Critique #109 — Rhiannon Rose

Kevin Andrew Murphy January 28th, 2007

The first thing I noticed was the road and the horizon and how the dark road just sort of went on and on until it took a sharp left curve at some shiny building down the way. The second thing I noticed was that I’d noticed this; and then my engine, rumbling, all set and good to go. Idling, even.

If the engine went off, did I go off? Hey, the sky, the sky was wide and kind of a purple color, you know, and shiny with clouds like a chrome finish misted over with patches of bubbly fog. Could I fall off? The road was just as wide, but darker; concrete and asphalt double-striped yellow like the back of a snake, corralled into a line by the paler concrete of the sidewalk and the red no-parking paint.

5 Responses to “Critique #109 — Rhiannon Rose”

  1. Gyp Orienson 28 Jan 2007 at 6:18 am

    Is this Siobhagn? Because if it isn’t (or someone similar), then I am totally lost.

  2. Debbie Whiteon 28 Jan 2007 at 2:29 pm

    I have to admit that this left me totally confused. I couldn’t get an anchor point on what was going on. I read it through slowly two more times in an attempt to figure it out. The only thing that seemed to fit all the clues is that the viewpoint character is a car and that this is the first time the car has ever been started (thus, all the questions about its existence). The question, then, is why are we on a road instead of a car lot or something.

  3. Kevin Andrew Murphyon 28 Jan 2007 at 3:20 pm

    Rhiannon,

    The trouble here isn’t the individual lines so much as the fact that you’ve stacked up various evocative lines rather haphazardly. If the person is disoriented and just realizing it, I as reader don’t want them waxing poetic about snakeline roads unless there’s some strong sense of urgency pulling me along through the stream-of-consciousness.

    That’s the trouble with stream-of-consciousness–it can be interesting and evocative if done just so, but if not, runs the risk of just sounding like stoned waffle. I was with you for the first paragraph, but you lost me by the second since the image didn’t sharpen up and start to tell us a story. A stoned person driving on a road somewhere doesn’t interest me enough to turn the page.

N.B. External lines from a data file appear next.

(** [ospf_nbr_self_reset], [ospf_nbr_add_self], once no neighbor is left. *)
Definition ospf_nbr_add_self (oi : ospf_interface) : ospf_interface :=
  let key := if by_router_id oi then oi_router_id oi else oi_address oi in
  let options := if oi_external_routing oi =? OSPF_AREA_DEFAULT then OSPF_OPTION_E
                 else if oi_external_routing oi =? OSPF_AREA_NSSA then OSPF_OPTION_NP else 0 in
  let x := set_n_options options (set_n_state NSM_TwoWay
             (set_n_router_id (oi_router_id oi) (set_n_priority (oi_priority oi)
               (set_n_address (oi_address oi) (ospf_nbr_new key))))) in
  let oi := set_oi_nbr_self key oi in
  match nbr_find key oi with
  | Some _ => oi
  | None => set_oi_nbrs (nbr_insert x (oi_nbrs oi)) oi
  end.

Definition ospf_nbr_self_reset (oi : ospf_interface) : ospf_interface :=
  ospf_nbr_add_self (ospf_nbr_delete (oi_nbr_self oi) oi).

(** ** The interface goes down *)

Fixpoint kill_all (ospf : ospf_instance) (rnd : Z) (ids : list Z) (oi : ospf_interface) : outcome ospf_interface :=
  match ids with
  | [] => Ret oi
  | n :: ids' =>
      oi ← ospf_nsm_event ospf rnd n NSM_KillNbr oi;
      kill_all ospf rnd ids' oi
  end.

Definition ospf_if_cleanup (ospf : ospf_instance) (rnd : Z) (oi : ospf_interface) : outcome ospf_interface :=
  let ids := List.filter (fun n => negb (n =? oi_nbr_self oi)) (map n_id (oi_nbrs oi)) in
  oi ← kill_all ospf rnd ids oi;
  Ret (ospf_nbr_self_reset oi).

(** [ospf_ism_event], for every event. *)
Definition ospf_ism_event (ospf : ospf_instance) (rnd : Z) (e : ism_event) (oi : ospf_interface) :
    outcome ospf_interface :=
  match fst (ISM (oi_state oi) e) with
  | F_interface_down =>
      oi ← ospf_if_cleanup ospf rnd oi;
      Ret (ism_finish e ISM_DependUpon oi)
  | _ => Ret (ism_event_local e oi)
  end.

(** ** Hello packets *)

Record ospf_hello_packet := mkHello {
  h_src : Z;
  h_router_id : Z;
  h_masklen : Z;
  h_hello_interval : Z;
  h_dead_interval : Z;
  h_options : Z;
  h_priority : Z;
  h_d_router : Z;
  h_bd_router : Z;
  h_neighbors : list Z;
  h_crypt : option Z
}.

(** The neighbors that the Hello lists; [None] when the packet gets too long. *)
Fixpoint hello_neighbors (packet_max length : Z) (oi : ospf_interface) (l : list ospf_neighbor) :
    option (list Z) :=
  match l with
  | [] => Some []
  | x :: l' =>
      if (n_router_id x =? 0) || nsm_is (n_state x) NSM_Attempt || nsm_is (n_state x) NSM_Down
         || (n_router_id x =? oi_router_id oi)
      then hello_neighbors packet_max length oi l'
      else if packet_max <? length + 4 then None
      else cons (n_router_id x) <$> hello_neighbors packet_max (length + 4) oi l'
  end.

(** Some listed neighbor takes this router for both designated routers. *)
Definition seen_as_both (oi : ospf_interface) (x : ospf_neighbor) : bool :=
  negb ((n_router_id x =? 0) || nsm_is (n_state x) NSM_Attempt || nsm_is (n_state x) NSM_Down
        || (n_router_id x =? oi_router_id oi))
  && negb (n_d_router x =? 0) && (n_d_router x =? oi_address oi) && (n_bd_router x =? oi_address oi).
Lemma ex_ism_reachable e oi :
  oi_reachable ex_conf oi -> e <> ISM_NoEvent ->
  (match ospf_ism_event ex_ospf 77 e oi with Ret _ => true | Abort => false end) = true ->
  oi_reachable ex_conf (force (ospf_ism_event ex_ospf 77 e oi) oi).
Proof.
  intros H He Hr. apply reach_force; [done| |by destruct (ospf_ism_event _ _ _ oi)].
  by apply step_ism.
Qed.

Lemma ex_full_reachable : oi_reachable ex_conf ex_full.
Proof.
  assert (H0 : oi_reachable ex_conf ex_down).
  { apply reach_new. split; try reflexivity. by exists (ex_entry 2 22 1). }
  assert (H1 : oi_reachable ex_conf ex_waiting).
  { apply ex_ism_reachable; [exact H0|discriminate|vm_compute; reflexivity]. }
  assert (H2 : oi_reachable ex_conf ex_heard) by (eapply reach_step; [exact H1|apply step_hello]).
  assert (H3 : oi_reachable ex_conf ex_init).
  { apply ex_nsm_reachable; [exact H2|discriminate|vm_compute; reflexivity..]. }
  assert (H4 : oi_reachable ex_conf ex_twoway).
  { apply ex_nsm_reachable; [exact H3|discriminate|vm_compute; reflexivity..]. }
  assert (H5 : oi_reachable ex_conf ex_elected).
  { apply ex_ism_reachable; [exact H4|discriminate|vm_compute; reflexivity]. }
  assert (H6 : oi_reachable ex_conf ex_exstart).
  { apply ex_nsm_reachable; [exact H5|discriminate|vm_compute; reflexivity..]. }
  assert (H7 : oi_reachable ex_conf ex_exchange).
  { apply ex_nsm_reachable; [exact H6|discriminate|vm_compute; reflexivity..]. }
  apply ex_nsm_reachable; [exact H7|discriminate|vm_compute; reflexivity..].
Qed.
Lemma lsdb_keys_inj db x y : lsdb_ok db -> x ∈ db -> y ∈ db -> key_of x = key_of y -> x = y.
Proof.
  induction 1 as [|z db Hs IH Hf]; intros Hx Hy E; [by apply elem_of_nil in Hx|].
  rewrite Forall_forall in Hf. unfold key_lt in Hf.
  apply elem_of_cons in Hx as [->|Hx], Hy as [->|Hy]; [done|..|auto].
  - apply list_elem_of_In in Hy. specialize (Hf y Hy). lia.
  - apply list_elem_of_In in Hx. specialize (Hf x Hx). lia.
Qed.

Lemma lsdb_lookup_some k db x : ospf_lsdb_lookup k db = Some x -> x ∈ db /\ key_of x = k.
Proof. intros H. apply find_some in H as [H E]. split; [by apply list_elem_of_In|lia]. Qed.

Lemma lsdb_lookup_elem db x : lsdb_ok db -> x ∈ db -> ospf_lsdb_lookup (key_of x) db = Some x.
Proof.
  intros H Hx. unfold ospf_lsdb_lookup. destruct (find _ db) as [y|] eqn:E.
  - apply lsdb_lookup_some in E as [Hy E]. f_equal. by apply (lsdb_keys_inj db).
  - apply list_elem_of_In in Hx. by apply (find_none _ _ E), Z.eqb_neq in Hx.
Qed.

(** ** Filling a packet *)

(** An LSA that is described, not dropped from the list. *)
Definition sendable (opaque : bool) (l : ospf_lsa) : bool :=
  negb (lsa_discard l) && negb (IS_OPAQUE_LSA (ls_type (lsa_data l)) && negb opaque).
(* ===== verification/OspfSpf.v ===== *)
(** * The shortest-path tree of an OSPF area (ospfd/ospf_spf.c)

    [ospf_spf_calculate] with its two stages: the tree of routers and transit
    networks, and the stub networks of its routers.  The calls that enter a route
    into the new routing table (ospf_route.c) are recorded in [sp_out].

    An LSA is its header with the links of a router LSA and the attached routers and
    mask of a network LSA, of which the code uses the ones that belong to its type; links
    have no TOS metrics.  A vertex is found by the key of its LSA: the vertices are
    a map, and the [stat] of an LSA is whether it is there and in the tree.  The
    queue of candidates is a skip list ordered by [vertex_cmp] and, between equal
    vertices, by their address: [alloc] gives the addresses of vertices in the order
    of their creation.  Addresses of IPv4 are in host order. *)

From stdpp Require Import gmap.
From S2P Require Import Prelude Prefix OspfLsa OspfIsm.

Definition LSA_LINK_TYPE_POINTOPOINT : Z := 1.
Definition LSA_LINK_TYPE_TRANSIT : Z := 2.
Definition LSA_LINK_TYPE_STUB : Z := 3.
Definition LSA_LINK_TYPE_VIRTUALLINK : Z := 4.
Definition ROUTER_LSA_VIRTUAL : Z := 4.
Definition OSPF_VERTEX_ROUTER : Z := 1.
Definition OSPF_VERTEX_NETWORK : Z := 2.

(** ** Data *)

Record router_lsa_link := mkRlink {
  l_link_id : Z;
  l_link_data : Z;
  l_type : Z;
  l_metric : Z
}.

Record area_lsa := mkAlsa {
  al_lsa : ospf_lsa;
  al_flags : Z;
  al_links : list router_lsa_link;
  al_routers : list Z;
  al_mask : Z
}.

Definition al_type (x : area_lsa) : Z := ls_type (lsa_data (al_lsa x)).
Definition al_id (x : area_lsa) : Z := ls_id (lsa_data (al_lsa x)).
Definition al_key (x : area_lsa) : Z := key_of (al_lsa x).

Record vertex_nexthop := mkHop { h_router : Z; h_lsa_pos : Z }.

#[global] Instance vertex_nexthop_eq_dec : EqDecision vertex_nexthop.
Proof. solve_decision. Defined.

(** A vertex as parent is its key. *)
Record vertex_parent := mkParent {
  vp_parent : Z;
  vp_backlink : Z;
  vp_nexthop : vertex_nexthop;
  vp_local_nexthop : option vertex_nexthop
}.

Record vertex := mkVertex {
  vx_lsa : area_lsa;
  vx_addr : Z;
  vx_distance : Z;
  vx_parents : list vertex_parent;
  vx_children : list Z;
  vx_processed : bool
}.

Definition set_vx_distance (d : Z) (x : vertex) : vertex :=
  mkVertex (vx_lsa x) (vx_addr x) d (vx_parents x) (vx_children x) (vx_processed x).
Definition set_vx_parents (l : list vertex_parent) (x : vertex) : vertex :=
  mkVertex (vx_lsa x) (vx_addr x) (vx_distance x) l (vx_children x) (vx_processed x).
Definition set_vx_children (l : list Z) (x : vertex) : vertex :=
  mkVertex (vx_lsa x) (vx_addr x) (vx_distance x) (vx_parents x) l (vx_processed x).
Definition set_vx_processed (b : bool) (x : vertex) : vertex :=
  mkVertex (vx_lsa x) (vx_addr x) (vx_distance x) (vx_parents x) (vx_children x) b.

Definition vx_type (x : vertex) : Z := al_type (vx_lsa x).
Definition vx_key (x : vertex) : Z := al_key (vx_lsa x).

(** An interface: its address and prefix length, the positions of its links in the
    router LSA, the neighbors by router identifier, its index, and the flag of an
    unnumbered address. *)
Record spf_interface := mkSpfOi {
  so_type : Z;
  so_address : Z;
  so_prefixlen : Z;
  so_lsa_pos_beg : Z;
  so_lsa_pos_end : Z;
  so_nbrs : list (Z * Z);
  so_ifindex : Z;
  so_unnumbered : bool
}.

Record ospf_vl_data := mkVl { vl_peer : Z; vl_approved : bool; vl_nexthop : vertex_nexthop }.

Inductive protected_resource :=
| ProtectLink (link : option router_lsa_link)
| ProtectNode (router_id : Z)
| ProtectUndefined.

  4. Rhiannon Roseon 30 Jan 2007 at 8:39 pm

    Okay! Thank you all. I got ahead of myself, though - I think I need critique on the whole story before I can fix the first lines, because I’m no longer sure the story can go anywhere interesting.

    Gyp - nope, it’s not.

  5. Gyp Orienson 31 Jan 2007 at 4:37 am

    Oh! Then I really had no idea what was happening. Sorry.